◆ Your assignment
Could you find every line in the entries below that holds the word "types" and copy it?

◆ Provided records
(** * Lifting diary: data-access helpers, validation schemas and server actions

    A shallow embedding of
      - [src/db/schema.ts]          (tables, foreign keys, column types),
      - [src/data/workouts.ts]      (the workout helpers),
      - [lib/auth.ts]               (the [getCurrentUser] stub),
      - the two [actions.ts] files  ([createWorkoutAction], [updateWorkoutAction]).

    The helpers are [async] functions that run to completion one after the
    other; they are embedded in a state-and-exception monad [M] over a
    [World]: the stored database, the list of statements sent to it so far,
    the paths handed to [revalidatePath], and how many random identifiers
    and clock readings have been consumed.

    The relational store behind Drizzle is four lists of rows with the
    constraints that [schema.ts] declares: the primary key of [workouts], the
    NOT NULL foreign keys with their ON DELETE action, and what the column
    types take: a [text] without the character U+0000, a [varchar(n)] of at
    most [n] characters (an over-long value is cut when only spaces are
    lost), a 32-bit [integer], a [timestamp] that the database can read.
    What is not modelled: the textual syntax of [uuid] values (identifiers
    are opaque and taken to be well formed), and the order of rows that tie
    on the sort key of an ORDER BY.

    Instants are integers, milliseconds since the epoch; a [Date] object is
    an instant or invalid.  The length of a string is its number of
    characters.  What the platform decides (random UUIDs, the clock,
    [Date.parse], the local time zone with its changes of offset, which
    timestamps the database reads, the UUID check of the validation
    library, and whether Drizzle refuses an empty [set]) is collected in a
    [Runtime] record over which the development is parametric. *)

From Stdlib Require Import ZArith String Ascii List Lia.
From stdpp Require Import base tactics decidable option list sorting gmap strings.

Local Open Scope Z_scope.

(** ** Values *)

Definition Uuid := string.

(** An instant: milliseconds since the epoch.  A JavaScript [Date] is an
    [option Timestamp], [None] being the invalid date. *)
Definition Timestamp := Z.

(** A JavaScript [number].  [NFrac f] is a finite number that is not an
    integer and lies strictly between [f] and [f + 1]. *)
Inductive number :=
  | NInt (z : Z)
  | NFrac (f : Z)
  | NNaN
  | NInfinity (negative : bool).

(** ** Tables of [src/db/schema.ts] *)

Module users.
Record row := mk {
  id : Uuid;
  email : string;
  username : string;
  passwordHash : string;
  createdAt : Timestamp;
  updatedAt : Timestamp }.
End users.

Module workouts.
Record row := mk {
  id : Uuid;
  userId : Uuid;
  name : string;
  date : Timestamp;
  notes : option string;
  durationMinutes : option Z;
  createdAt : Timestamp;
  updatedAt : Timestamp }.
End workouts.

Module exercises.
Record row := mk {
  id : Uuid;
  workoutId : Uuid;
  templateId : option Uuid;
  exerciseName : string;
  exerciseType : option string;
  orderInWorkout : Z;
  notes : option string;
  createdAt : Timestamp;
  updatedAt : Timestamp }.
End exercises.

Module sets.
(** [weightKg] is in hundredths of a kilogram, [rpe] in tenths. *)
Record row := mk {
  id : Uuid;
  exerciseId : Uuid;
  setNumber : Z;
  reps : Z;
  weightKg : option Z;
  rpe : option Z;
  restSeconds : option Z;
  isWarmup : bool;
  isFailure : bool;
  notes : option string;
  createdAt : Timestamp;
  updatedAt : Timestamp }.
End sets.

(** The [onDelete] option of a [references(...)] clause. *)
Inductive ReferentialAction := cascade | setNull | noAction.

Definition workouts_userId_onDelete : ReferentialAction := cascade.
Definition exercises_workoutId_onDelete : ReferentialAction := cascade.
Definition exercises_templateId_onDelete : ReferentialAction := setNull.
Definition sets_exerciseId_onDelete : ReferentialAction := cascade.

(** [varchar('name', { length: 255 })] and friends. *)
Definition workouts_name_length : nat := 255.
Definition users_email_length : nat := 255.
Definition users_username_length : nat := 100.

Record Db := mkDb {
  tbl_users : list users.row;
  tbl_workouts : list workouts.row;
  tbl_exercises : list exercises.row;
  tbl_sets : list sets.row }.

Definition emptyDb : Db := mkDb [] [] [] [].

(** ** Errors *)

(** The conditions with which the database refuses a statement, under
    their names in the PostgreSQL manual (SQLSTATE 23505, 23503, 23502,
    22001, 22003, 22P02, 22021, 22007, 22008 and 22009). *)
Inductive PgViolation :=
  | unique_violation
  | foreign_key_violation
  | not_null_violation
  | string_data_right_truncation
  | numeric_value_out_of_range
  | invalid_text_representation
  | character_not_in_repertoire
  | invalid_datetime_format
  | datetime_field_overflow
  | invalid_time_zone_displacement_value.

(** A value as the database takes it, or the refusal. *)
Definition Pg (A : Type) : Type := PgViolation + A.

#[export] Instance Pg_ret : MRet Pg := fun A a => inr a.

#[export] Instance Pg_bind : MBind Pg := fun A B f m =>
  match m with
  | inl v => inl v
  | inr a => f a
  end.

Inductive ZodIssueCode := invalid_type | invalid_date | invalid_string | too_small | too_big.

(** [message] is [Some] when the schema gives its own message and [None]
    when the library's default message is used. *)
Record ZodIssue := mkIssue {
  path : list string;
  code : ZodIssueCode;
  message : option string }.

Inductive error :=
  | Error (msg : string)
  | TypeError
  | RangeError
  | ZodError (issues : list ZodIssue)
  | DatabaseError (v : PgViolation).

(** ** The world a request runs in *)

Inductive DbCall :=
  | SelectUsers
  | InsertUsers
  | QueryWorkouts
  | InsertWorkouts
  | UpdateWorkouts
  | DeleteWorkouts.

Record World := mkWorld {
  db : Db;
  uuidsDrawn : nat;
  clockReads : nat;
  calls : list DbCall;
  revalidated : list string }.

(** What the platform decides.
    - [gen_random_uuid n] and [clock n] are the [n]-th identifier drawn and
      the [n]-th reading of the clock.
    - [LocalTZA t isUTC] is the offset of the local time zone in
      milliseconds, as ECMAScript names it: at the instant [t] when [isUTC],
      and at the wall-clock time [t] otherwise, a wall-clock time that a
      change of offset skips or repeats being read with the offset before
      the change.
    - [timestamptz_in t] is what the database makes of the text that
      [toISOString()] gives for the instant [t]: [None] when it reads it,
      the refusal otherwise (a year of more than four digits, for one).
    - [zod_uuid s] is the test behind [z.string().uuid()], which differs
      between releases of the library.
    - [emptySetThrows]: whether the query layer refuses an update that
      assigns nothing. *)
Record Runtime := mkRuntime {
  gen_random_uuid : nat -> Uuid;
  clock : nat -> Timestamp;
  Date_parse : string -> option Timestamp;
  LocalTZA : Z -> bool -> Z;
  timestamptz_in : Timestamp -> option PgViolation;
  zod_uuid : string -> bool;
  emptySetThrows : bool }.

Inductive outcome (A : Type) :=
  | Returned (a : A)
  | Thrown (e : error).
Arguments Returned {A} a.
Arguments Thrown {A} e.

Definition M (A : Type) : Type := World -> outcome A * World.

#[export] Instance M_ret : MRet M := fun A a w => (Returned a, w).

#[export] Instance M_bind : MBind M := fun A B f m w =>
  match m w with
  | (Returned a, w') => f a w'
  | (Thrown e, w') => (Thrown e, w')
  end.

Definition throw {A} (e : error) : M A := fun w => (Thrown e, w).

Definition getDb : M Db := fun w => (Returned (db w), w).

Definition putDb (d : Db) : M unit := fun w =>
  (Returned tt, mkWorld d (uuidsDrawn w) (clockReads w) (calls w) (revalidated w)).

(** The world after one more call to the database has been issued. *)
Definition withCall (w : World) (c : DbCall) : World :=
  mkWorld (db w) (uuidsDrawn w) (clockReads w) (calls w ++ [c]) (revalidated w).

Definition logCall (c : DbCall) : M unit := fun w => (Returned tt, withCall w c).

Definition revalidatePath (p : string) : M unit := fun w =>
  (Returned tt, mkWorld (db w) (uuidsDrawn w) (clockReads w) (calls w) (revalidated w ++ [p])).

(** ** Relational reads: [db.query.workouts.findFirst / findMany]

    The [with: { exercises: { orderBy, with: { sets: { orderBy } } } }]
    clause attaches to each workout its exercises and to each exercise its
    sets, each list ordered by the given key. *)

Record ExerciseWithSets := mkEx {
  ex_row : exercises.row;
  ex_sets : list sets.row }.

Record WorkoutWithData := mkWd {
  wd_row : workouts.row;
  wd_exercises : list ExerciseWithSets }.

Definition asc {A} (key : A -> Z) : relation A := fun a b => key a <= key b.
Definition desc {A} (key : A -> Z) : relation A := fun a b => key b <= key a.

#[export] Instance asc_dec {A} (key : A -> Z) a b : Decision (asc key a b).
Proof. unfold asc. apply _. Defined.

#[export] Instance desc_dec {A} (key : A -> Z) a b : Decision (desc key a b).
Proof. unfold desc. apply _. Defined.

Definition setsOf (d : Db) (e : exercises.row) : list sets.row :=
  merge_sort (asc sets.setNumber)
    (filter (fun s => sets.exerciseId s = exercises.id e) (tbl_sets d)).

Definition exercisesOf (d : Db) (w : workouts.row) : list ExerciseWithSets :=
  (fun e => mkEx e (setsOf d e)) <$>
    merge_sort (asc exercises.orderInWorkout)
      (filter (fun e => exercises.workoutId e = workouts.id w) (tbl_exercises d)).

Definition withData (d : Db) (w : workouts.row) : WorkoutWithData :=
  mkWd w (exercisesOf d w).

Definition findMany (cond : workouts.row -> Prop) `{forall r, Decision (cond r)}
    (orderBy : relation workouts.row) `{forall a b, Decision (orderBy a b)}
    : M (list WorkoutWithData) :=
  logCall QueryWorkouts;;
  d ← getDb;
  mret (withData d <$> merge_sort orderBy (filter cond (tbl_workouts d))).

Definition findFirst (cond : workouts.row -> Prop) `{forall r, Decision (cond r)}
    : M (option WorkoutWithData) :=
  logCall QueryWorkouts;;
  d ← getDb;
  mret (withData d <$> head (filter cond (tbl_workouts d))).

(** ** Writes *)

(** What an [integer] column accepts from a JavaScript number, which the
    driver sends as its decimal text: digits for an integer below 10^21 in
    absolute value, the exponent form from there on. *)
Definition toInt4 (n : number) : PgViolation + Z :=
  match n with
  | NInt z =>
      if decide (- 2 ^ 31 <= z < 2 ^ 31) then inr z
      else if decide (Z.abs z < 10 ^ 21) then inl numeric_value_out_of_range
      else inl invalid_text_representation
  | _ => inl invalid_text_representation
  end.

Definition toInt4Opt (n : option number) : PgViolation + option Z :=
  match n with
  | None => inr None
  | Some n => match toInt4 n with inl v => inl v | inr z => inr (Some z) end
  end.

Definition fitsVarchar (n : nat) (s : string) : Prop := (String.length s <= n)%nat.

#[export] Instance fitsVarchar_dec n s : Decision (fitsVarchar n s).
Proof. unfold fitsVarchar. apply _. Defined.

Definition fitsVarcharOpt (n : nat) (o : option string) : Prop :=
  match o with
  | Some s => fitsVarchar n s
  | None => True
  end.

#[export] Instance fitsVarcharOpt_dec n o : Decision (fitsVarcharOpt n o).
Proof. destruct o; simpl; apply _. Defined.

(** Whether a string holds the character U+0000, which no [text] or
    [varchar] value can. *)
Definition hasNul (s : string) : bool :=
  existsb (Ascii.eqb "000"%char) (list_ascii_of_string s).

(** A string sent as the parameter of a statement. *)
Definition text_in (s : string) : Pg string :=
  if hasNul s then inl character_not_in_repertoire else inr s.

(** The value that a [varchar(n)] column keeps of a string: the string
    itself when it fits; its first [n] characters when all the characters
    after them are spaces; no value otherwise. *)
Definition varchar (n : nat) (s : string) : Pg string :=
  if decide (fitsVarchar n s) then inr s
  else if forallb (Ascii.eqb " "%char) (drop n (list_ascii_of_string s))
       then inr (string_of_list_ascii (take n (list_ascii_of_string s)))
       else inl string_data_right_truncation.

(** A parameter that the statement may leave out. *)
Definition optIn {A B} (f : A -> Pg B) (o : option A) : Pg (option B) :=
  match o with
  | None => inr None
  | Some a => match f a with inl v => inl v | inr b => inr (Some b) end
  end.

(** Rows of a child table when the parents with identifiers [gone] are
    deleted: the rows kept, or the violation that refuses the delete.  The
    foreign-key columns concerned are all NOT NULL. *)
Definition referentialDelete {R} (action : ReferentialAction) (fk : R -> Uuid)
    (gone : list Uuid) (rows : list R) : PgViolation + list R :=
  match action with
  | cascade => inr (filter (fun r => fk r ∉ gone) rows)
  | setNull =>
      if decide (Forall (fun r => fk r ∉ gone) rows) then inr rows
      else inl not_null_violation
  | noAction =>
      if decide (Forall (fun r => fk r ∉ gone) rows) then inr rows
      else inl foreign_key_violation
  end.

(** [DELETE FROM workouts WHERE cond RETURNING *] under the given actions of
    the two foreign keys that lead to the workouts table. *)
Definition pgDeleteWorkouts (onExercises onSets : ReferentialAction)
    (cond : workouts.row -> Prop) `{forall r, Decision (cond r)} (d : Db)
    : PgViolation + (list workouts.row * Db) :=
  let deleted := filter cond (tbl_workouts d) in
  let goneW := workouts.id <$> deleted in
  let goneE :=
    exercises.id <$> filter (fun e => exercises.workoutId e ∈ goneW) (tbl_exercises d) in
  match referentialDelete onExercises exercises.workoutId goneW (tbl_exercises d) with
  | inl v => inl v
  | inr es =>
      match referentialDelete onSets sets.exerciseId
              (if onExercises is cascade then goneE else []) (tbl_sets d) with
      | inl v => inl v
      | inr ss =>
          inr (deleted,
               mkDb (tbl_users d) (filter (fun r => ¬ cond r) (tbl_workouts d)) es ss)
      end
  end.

◆ Written solution
      - [src/db/schema.ts]          (tables, foreign keys, column types),
    types take: a [text] without the character U+0000, a [varchar(n)] of at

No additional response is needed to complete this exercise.